**WHAT THE EXERCISE ASKS:** Identify and copy all lines of the material where the string "position" is found.

**DATA SUPPLIED:**
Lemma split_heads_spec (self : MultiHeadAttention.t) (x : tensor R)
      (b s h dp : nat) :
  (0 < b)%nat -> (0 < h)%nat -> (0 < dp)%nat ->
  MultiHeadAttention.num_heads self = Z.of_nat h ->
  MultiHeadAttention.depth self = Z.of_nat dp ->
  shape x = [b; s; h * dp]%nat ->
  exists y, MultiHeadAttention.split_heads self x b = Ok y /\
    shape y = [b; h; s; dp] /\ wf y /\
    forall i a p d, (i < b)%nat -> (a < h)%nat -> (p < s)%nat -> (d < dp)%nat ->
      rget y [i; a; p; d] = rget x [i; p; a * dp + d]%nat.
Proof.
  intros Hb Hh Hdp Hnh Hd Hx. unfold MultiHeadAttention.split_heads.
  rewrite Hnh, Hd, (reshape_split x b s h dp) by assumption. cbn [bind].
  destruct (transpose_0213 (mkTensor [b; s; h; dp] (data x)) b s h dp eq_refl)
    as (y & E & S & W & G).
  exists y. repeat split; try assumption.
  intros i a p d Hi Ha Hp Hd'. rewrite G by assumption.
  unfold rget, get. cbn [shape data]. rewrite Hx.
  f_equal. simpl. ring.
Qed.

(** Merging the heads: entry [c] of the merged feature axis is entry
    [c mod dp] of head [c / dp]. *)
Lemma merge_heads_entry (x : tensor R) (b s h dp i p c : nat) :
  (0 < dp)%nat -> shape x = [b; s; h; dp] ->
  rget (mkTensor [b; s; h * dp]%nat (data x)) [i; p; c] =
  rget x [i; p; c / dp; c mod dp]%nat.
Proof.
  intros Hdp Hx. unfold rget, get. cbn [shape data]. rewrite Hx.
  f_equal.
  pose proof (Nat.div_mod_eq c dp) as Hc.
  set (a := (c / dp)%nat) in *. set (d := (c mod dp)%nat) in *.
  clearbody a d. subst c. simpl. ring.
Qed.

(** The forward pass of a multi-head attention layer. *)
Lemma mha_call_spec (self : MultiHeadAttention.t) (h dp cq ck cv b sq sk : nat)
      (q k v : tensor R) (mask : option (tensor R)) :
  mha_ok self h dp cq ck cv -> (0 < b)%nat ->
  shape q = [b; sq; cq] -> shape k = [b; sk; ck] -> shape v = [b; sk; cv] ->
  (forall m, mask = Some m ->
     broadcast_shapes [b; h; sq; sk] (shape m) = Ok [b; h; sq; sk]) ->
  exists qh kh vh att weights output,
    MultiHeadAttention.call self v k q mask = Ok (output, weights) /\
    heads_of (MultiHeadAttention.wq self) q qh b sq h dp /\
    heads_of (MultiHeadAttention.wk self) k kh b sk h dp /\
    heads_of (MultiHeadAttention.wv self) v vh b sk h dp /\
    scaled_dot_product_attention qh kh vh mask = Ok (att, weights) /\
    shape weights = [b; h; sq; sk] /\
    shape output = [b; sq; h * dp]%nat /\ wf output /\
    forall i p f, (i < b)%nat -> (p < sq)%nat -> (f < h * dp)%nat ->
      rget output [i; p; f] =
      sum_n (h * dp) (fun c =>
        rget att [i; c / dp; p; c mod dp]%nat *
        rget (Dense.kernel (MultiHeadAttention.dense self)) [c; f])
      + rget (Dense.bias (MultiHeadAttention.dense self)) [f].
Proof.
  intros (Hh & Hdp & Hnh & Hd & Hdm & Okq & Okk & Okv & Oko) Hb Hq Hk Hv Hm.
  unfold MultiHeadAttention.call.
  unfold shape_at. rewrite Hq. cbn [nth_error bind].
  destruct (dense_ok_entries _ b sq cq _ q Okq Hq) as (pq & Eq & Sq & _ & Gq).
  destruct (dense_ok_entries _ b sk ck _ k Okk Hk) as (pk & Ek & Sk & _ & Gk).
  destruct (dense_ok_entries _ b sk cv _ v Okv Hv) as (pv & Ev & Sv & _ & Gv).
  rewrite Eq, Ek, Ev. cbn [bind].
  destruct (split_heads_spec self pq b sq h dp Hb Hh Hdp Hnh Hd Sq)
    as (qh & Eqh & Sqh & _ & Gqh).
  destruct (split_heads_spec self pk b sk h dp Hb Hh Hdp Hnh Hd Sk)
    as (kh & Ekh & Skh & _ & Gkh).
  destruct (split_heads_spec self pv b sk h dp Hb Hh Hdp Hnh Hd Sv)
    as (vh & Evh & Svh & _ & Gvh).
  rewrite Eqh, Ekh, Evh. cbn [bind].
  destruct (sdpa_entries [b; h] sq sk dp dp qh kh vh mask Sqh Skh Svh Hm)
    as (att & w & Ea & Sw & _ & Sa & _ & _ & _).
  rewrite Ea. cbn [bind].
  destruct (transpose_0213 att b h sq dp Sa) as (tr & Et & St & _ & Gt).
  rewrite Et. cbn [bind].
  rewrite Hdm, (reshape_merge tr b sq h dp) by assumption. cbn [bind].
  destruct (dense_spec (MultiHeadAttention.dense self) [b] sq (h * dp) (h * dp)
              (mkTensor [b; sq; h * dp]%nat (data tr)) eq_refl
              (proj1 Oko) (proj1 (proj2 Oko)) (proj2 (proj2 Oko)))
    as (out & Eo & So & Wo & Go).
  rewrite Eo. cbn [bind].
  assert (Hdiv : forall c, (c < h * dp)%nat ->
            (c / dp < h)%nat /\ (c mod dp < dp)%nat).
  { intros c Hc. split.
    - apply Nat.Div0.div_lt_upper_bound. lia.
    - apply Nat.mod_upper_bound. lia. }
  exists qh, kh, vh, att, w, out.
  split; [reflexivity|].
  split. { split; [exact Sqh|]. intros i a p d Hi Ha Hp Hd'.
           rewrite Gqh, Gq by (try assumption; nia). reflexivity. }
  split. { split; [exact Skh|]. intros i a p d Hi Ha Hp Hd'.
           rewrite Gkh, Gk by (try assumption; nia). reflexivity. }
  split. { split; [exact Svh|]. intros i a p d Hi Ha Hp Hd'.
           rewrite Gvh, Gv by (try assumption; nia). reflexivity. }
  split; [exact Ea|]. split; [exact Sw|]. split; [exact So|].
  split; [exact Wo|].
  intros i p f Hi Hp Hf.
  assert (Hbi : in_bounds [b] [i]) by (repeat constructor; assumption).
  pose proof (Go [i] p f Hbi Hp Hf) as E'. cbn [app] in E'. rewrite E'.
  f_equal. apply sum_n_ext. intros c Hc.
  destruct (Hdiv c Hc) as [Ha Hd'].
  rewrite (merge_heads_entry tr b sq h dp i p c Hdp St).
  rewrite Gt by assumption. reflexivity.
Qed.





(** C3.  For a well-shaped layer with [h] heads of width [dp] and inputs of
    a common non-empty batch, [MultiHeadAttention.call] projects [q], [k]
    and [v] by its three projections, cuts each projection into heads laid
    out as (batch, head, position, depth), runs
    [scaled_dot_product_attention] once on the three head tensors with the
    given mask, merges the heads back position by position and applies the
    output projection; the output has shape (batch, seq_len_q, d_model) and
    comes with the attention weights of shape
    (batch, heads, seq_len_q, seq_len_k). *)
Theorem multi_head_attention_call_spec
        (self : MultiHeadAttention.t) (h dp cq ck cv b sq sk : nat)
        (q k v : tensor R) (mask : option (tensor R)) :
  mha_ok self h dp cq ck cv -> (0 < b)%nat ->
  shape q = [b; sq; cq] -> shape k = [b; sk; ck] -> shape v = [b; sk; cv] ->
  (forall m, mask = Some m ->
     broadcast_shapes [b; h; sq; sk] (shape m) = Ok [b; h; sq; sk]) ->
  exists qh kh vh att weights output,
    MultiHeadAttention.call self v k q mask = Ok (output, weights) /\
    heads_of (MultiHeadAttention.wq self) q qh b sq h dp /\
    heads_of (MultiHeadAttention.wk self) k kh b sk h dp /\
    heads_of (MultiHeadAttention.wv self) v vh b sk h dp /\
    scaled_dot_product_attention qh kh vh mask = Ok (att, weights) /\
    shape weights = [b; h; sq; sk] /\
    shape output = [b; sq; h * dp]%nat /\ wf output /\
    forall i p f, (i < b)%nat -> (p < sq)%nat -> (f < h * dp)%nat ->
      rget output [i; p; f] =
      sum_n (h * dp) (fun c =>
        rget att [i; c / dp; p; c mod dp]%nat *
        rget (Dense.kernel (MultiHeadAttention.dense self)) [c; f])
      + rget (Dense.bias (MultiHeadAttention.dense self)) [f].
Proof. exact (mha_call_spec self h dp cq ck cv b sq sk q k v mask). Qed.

**EXERCISE OUTPUT:**
    out as (batch, head, position, depth), runs
    given mask, merges the heads back position by position and applies the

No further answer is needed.